New galleries at the Science Museum showcasing the collections it shares with the Wellcome Trust are due to open in the autumn of 2019. Of all the objects in her care, McEnroe is both impressed and slightly unnerved by an enormous 1940s iron lung.
“It’s like a giant metal box into which the patient was pushed like a loaf into an oven, sealed airtight at the neck with a pump producing negative pressure, forcing the poor individual to breathe,” she says.
“A child’s fear of it would be the stuff of nightmares, yet it’s equally a marker for the discovery of the polio vaccine in 1955, which sparked an international frenzy.”
Joanne Bartholomew
Chief executive, Thackray Medical Museum, Leeds
The Thackray Medical Museum is showing its age and is due to have a facelift.
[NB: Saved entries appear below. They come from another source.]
Lemma started_same b : bp_Spec (started b) = bp_Spec b /\ bp_Meta (started b) = bp_Meta b.
Proof. by destruct b. Qed.

Lemma clusters_obey : obedient reconciler view snd wait [cluster].
Proof.
  split.
  1, 3-6: (intros; by eexists _, _).
  - intros c b w Hb. eexists _, _. split; [reflexivity|]. rewrite Hb. simpl. unfold isNamed. by rewrite !String.eqb_refl.
  - intros [m [|[|n]]] c b; unfold view, wait; cbn; intros Hb; [by exists b| |by exists b].
    rewrite lookup_fmap, Hb. exists (started b). split; [done|]. apply started_same.
  - done.
  - intros [m n] Hn c b. unfold view. simpl in Hn. subst n. simpl. rewrite lookup_fmap.
    intros (b' & _ & ->)%fmap_Some. by destruct b' as [? ? []].
Qed.

Lemma plotter_becomes_ready_witness :
  exists n bps w1, @getBlueprintsMap canonical_range world clusters PlotterCtlExamples.plotter (∅, 0) = Done (bps, w1) /\
    reaches (@poll canonical_range world reconciler wait n PlotterCtlExamples.plotter) (∅, 0) (fun o w' =>
      exists p', o = Some p' /\ quiet view bps p' w' /\ os_Ready (plstatus_ObservedState (pl_Status p')) = true).
Proof.
  apply (@plotter_becomes_ready canonical_range world reconciler view snd wait [cluster]).
  - apply clusters_obey.
  - apply PlotterCtlExamples.plotter_is_wf.
  - intros bps w' _ c spec mb _ Hmb. vm_compute in Hmb. discriminate Hmb.
Defined.

(** The plotter is created, waited for once and ready in the third round. *)
Example three_rounds :
  (exists p', option_map (fun p => os_Ready (plstatus_ObservedState (pl_Status p)))
     (match @poll canonical_range world reconciler wait 3 PlotterCtlExamples.plotter (∅, 0) with
      | Done (o, _) => o | Panic _ => None end) = Some p' /\ p' = true) /\
  match @poll canonical_range world reconciler wait 2 PlotterCtlExamples.plotter (∅, 0) with
  | Done (o, _) => o = None | Panic _ => False end.
Proof. vm_compute. split; [by exists true|done]. Qed.
End PlotterLivenessExample.
Lemma edited_ok a0 a : app_ok a0 -> edited a0 a -> app_ok a.
Proof.
  intros Hok [Es [[Esp Eg]|[Hlt Hids]]].
  - apply (app_ok_core a0); [|done]. split; [done|done|unfold observed; by rewrite Es|unfold assetStates; by rewrite Es].
  - destruct Hok as [_ Hle _]. assert (observed a = observed a0) as Eo by (unfold observed; by rewrite Es).
    split; [done|lia|lia].
Qed.

Lemma step_invariant w w' :
  (forall k a, apps w k = Some a -> seen a) -> invariant w -> step w w' -> invariant w'.
Proof.
  intros Hseen Hinv [key res E|key res E|[Ha Hp Hd]].
  - eapply invariant_advances; [exact Hinv|]. by eapply (reaches_Done _ _ (fun _ => advances w)), E; apply application_pass_advances.
  - eapply invariant_advances; [exact Hinv|]. by eapply (reaches_Done _ _ (fun _ => advances w)), E; apply plotter_pass_advances.
  - destruct Hinv as [HA HP HD]. split.
    + intros k a [Hk|[(Hids & Hst & Hle)|(a0 & Hk & Hed)]]%Ha; [by eapply HA|by split; auto|].
      eapply edited_ok; [by eapply HA|done].
    + intros k q (q' & Hk & <-)%Hp. by eapply HP.
    + intros c k s Hk%Hd. by eapply HD.
Qed.

(** Nothing is stored. *)
Record empty_cluster (w : W) : Prop := {
  empty_apps : forall k, apps w k = None;
  empty_plots : forall k, plots w k = None;
  empty_deployed : forall c k, deployed w c k = None
}.

End ControlPlane.

Section Reachable.
Context `{MapRange, K8sMeta, Runtime, Schema, TemplateEngine, Encoder, Semantic} {W : Type} `{!NestedStringLaws}.
Context (r : Reconciler W) (pr : PlotterReconciler W) (apps : W -> NamespacedName -> option FybrikApplication)
  (plots : W -> NamespacedName -> option Plotter) (deployed : W -> string -> NamespacedName -> option BlueprintSpec).

(** The application was stored in some state of the run. *)
Definition stored_since (w0 : W) (a : FybrikApplication) : Prop :=
  exists v k, rtc (step r pr apps plots deployed) w0 v /\ apps v k = Some a.

Lemma reachable_invariant w0 w :
  laws r pr apps plots deployed -> empty_cluster apps plots deployed w0 -> rtc (step r pr apps plots deployed) w0 w ->
  invariant r pr apps plots deployed (stored_since w0) w.
Proof.
  intros Hl [Ha Hp Hd]. revert w. apply rtc_ind_r.
  - split; [intros k a; by rewrite Ha|intros k q; by rewrite Hp|intros c k s; by rewrite Hd].
  - intros w1 w2 Hs1 Hstep IH. eapply step_invariant; [exact Hl| |exact IH|exact Hstep]. intros k a Hk. by exists w1, k.
Qed.

(** C1: the control plane is safe in every state it can reach from an empty cluster, by any
    sequence of passes of the two controllers over any objects and of changes by users: both
    controllers return on every key, without a panic; every stored plotter carries the labels
    of an application that has been stored in some state of the run and serves it: it is
    well formed, has the workload selector of the application, and each of its flows is for a
    dataset of the application and enforces all that the catalog, the policy manager and the
    administrator decided about this dataset for this very application on its workload
    cluster, in steps planned for registered modules on registered and permitted clusters, and
    the last step with a template runs a registered module that supports its actions; and
    every blueprint that is deployed on a cluster is the one such a plotter has for it.
    Conditions: calls to the services return, possibly with errors, and only the writes of the
    controllers change applications, plotters and blueprints; the listed modules have
    well-formed APIs; a pass of a controller is one step, in which no write meets a conflicting
    writer; users give each dataset a non-empty identifier, create applications without a
    status, raise the generation when they change a specification, and do not create plotters
    or change their specifications and labels.  Modules, regions and clusters are those listed
    at some time, and the decisions those of the fixed catalog, policy manager and policies. *)
Theorem control_plane_safe w0 w :
  laws r pr apps plots deployed -> empty_cluster apps plots deployed w0 -> rtc (step r pr apps plots deployed) w0 w ->
  (forall key, returns (AppController.Reconcile r key w) /\ returns (PlotterController.Reconcile pr key w)) /\
  (forall k q, plots w k = Some q -> exists a wc modules regions clusters v v' u,
     stored_since w0 a /\ owned_by a (meta_Labels (pl_Meta q)) /\ GetWorkloadCluster r a v = Done (inl wc, v') /\
     surveys r u modules regions clusters /\
     serves_owner r a wc (plotterGenerator r a modules clusters regions) (pl_Spec q)) /\
  (forall c k s, deployed w c k = Some s -> blueprint_ok r pr (stored_since w0) c s).
Proof.
  intros Hl He Hs. pose proof (reachable_invariant w0 w Hl He Hs) as Hinv.
  split; [|by split; [apply Hinv|apply Hinv]]. intros key. split.
  - destruct (application_pass_advances r pr apps plots deployed Hl (stored_since w0) key w) as (x & w1 & -> & _);
      [|done|by eexists]. intros k a Hk. by exists w, k.
  - destruct (plotter_pass_advances r pr apps plots deployed Hl (stored_since w0) key w Hinv) as (y & w2 & -> & _). by eexists.
Qed.
End Reachable.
It’s just 21 years since the museum – based on a collection of medical supplies and equipment from a family-run chemist shop – opened in 1997 in the magnificent 19th-century former city workhouse.
“Peoples’ expectations have changed, so the original linear route through the building now seems like a tick-box exercise,” says Joanne Bartholomew. “There’s going to be a more thematic approach to the medical innovation that’s transforming lives and responding to crises to connect us to contemporary topics.”
The museum is looking to relaunch in spring 2020, with minimal closures during the redevelopment.
Bartholomew says recording and interpreting patients’ experiences who were subject to the tools of the surgical trade can be a challenge.
“Instruments are grisly things and that side of the story is quite visceral; people are horrified and compelled in equal measure, just like when they watch medical documentaries on television,” she says. “It’s not necessarily what you want to think about when you’re in a museum on a Saturday afternoon so there’s a balancing act in terms of engaging visitors with the content.”
Similarly, the museum’s strong key stage two and GCSE student audiences have to be considered, adds Bartholomew, who believes the future lies in the interpretation and storytelling of objects, such as a 17th-century corrective orthopaedic frame.
“It looks like a suit of armour but it’s a set of devices that attach to each other. It speaks of the roots of the medical industry when a surgeon visited a metalworker or blacksmith to make bespoke equipment, and there’s something about the hardness of metal adapted to fit soft human tissue.”
Another talking point is Hannah Dyson’s Ordeal, a graphic audiovisual depiction of Victorian surgery based on the true story of an 11-year-old girl who needed treatment for a leg injury sustained at the mill where she worked. “As a visitor, I wouldn’t go anywhere near the film but, after applying for a post here, I felt I had to see it to make sure that I could do the job,” says Bartholomew. “I ended up working in an office directly above it for six years, listening to poor Hannah scream the place down every few hours. It’s better to concentrate on the positive life-saving aspect of what we show here – that’s probably how medics cope with it all.